_Data provided:_

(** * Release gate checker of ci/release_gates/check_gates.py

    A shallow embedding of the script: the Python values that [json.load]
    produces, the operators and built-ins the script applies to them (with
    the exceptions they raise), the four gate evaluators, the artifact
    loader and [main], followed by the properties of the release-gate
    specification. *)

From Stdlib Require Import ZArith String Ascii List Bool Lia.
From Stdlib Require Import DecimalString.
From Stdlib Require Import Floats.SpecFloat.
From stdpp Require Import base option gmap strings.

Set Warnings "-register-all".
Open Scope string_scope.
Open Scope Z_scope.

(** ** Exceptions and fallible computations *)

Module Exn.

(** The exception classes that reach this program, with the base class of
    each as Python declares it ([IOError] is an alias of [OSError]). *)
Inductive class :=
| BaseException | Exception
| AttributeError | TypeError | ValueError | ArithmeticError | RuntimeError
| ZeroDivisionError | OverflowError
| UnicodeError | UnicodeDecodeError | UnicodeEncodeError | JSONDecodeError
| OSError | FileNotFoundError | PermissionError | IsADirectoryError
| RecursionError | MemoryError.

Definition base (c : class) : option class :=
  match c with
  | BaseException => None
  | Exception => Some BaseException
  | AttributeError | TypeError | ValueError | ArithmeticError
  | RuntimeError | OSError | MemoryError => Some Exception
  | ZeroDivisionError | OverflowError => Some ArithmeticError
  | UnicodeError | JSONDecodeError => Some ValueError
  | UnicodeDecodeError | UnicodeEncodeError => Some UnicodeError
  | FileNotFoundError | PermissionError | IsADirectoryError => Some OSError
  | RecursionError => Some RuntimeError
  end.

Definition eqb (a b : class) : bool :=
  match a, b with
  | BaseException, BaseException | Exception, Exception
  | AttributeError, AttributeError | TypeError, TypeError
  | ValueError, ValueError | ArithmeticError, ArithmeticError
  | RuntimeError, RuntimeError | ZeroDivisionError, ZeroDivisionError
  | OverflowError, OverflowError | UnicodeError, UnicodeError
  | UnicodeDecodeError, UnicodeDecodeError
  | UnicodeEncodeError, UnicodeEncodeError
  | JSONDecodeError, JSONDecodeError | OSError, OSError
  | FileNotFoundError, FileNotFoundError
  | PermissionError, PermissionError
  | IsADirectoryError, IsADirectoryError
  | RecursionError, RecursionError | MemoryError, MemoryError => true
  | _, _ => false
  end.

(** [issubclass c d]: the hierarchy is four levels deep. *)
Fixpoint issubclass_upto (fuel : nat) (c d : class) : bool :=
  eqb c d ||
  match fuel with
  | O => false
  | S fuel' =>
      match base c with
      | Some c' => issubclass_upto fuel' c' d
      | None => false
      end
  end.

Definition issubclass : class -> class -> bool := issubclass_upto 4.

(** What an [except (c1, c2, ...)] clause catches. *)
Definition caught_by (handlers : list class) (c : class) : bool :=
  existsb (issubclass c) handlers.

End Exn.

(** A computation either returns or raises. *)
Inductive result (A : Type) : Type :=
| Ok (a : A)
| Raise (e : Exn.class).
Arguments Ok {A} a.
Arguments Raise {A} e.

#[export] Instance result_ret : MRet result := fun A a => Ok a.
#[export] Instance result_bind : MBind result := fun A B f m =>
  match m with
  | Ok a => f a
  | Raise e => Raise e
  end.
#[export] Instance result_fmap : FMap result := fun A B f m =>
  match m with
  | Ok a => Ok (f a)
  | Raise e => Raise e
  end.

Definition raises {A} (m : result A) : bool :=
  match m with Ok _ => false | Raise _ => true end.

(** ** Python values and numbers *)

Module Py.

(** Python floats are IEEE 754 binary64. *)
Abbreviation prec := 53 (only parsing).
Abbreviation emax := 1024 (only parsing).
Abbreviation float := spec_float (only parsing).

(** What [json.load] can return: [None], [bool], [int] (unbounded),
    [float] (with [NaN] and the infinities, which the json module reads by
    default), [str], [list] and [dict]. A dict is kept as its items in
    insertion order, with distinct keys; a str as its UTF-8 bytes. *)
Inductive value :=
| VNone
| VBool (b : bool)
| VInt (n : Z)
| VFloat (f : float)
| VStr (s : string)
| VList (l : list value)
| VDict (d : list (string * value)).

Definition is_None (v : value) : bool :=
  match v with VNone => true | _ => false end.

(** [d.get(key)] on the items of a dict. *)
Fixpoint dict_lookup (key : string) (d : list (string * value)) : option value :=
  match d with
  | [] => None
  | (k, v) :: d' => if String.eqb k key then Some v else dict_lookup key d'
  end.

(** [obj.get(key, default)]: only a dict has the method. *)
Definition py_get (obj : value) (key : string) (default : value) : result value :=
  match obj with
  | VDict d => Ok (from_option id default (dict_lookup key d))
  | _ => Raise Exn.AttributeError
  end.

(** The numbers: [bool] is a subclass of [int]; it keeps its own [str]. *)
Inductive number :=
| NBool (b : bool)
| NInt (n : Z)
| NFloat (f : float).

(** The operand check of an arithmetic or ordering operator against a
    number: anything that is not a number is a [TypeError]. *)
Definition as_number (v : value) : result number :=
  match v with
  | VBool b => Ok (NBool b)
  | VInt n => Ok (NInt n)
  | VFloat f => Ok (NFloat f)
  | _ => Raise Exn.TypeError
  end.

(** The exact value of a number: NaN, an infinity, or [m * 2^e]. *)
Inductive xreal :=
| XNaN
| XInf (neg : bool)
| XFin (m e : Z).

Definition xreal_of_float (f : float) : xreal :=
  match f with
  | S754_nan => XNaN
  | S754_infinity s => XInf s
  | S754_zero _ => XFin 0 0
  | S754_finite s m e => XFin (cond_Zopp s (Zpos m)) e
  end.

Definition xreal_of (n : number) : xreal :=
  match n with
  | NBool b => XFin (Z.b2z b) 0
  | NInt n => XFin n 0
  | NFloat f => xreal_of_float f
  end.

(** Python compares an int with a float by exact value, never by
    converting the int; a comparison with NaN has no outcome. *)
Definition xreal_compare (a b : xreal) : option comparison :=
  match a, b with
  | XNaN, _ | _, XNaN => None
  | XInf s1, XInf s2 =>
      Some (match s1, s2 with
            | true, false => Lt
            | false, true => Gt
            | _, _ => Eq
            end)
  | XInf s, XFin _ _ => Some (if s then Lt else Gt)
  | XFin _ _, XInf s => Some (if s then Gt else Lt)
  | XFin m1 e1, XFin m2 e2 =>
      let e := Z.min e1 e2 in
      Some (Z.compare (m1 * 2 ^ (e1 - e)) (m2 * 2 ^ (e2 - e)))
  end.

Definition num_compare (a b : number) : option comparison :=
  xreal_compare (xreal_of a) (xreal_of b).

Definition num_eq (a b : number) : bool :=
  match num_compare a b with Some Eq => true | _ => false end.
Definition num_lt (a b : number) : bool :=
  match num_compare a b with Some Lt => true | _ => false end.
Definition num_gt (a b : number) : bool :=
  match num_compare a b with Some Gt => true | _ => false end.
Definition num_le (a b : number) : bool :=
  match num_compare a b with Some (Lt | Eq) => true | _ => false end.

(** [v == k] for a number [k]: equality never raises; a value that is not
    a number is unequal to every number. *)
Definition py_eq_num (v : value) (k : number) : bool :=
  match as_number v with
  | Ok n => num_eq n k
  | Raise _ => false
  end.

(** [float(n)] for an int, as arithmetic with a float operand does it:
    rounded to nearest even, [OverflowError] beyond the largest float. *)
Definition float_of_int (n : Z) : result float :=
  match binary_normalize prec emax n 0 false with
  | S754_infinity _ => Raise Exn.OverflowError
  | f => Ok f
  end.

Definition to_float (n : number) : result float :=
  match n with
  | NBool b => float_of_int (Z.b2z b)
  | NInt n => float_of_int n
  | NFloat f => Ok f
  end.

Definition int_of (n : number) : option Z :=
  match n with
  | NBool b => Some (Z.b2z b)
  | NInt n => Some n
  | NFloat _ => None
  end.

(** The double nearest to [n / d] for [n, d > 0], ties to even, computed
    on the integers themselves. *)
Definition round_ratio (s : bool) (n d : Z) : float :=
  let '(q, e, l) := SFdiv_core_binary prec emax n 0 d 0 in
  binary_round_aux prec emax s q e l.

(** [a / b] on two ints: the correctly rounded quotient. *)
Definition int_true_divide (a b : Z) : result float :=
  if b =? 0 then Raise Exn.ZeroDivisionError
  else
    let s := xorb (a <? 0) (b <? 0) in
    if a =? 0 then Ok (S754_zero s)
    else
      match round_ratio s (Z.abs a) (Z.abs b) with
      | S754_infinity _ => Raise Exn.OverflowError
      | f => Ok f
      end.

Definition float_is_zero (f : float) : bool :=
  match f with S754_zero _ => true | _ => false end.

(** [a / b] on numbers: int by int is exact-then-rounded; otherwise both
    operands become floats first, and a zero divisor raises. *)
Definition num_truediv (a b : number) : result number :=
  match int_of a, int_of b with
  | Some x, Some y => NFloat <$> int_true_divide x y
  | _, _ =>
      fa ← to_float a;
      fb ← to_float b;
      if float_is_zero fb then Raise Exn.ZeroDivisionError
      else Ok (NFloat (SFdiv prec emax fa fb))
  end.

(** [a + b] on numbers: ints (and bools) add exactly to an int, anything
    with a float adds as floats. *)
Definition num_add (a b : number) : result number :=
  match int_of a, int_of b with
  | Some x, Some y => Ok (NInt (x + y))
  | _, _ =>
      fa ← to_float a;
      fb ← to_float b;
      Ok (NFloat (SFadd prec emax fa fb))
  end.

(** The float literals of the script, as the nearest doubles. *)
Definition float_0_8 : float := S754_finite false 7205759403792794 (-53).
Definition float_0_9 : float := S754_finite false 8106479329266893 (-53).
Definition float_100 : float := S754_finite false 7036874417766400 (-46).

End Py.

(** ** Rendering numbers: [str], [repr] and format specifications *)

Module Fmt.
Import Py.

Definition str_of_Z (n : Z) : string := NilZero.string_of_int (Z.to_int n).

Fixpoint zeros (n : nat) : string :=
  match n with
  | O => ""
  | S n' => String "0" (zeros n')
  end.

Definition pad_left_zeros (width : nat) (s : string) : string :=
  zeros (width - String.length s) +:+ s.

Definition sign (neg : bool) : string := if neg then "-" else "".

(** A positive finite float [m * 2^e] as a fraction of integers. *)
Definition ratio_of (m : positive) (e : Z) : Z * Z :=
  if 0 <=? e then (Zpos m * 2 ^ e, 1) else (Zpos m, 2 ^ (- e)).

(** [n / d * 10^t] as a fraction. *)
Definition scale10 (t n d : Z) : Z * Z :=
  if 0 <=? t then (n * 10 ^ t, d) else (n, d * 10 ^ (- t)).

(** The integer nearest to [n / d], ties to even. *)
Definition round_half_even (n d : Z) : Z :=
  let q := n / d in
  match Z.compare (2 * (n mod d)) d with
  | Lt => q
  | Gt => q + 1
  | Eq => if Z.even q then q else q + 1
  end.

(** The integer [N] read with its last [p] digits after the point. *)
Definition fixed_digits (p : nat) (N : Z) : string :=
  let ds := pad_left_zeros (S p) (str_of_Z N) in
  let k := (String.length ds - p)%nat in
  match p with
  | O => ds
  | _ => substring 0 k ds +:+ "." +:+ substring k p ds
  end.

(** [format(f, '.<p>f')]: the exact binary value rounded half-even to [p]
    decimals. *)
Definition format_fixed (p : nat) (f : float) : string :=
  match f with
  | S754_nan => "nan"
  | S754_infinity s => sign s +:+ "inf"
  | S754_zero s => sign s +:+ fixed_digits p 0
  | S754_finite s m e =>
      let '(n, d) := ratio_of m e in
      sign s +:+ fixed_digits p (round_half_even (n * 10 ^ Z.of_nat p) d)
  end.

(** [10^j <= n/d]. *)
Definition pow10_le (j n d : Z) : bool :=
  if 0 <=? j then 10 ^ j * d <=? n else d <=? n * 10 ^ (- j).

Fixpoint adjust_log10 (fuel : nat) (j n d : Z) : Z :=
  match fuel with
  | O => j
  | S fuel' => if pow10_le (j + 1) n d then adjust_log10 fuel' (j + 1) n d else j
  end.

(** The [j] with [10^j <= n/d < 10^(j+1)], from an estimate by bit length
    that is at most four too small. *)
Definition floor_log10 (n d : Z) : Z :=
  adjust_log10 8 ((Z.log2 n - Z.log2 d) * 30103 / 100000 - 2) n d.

_What is being asked:_ In the entries above, find each line containing the string "Stdlib" and copy it.

_Solution to this problem:_
From Stdlib Require Import ZArith String Ascii List Bool Lia.
From Stdlib Require Import DecimalString.
From Stdlib Require Import Floats.SpecFloat.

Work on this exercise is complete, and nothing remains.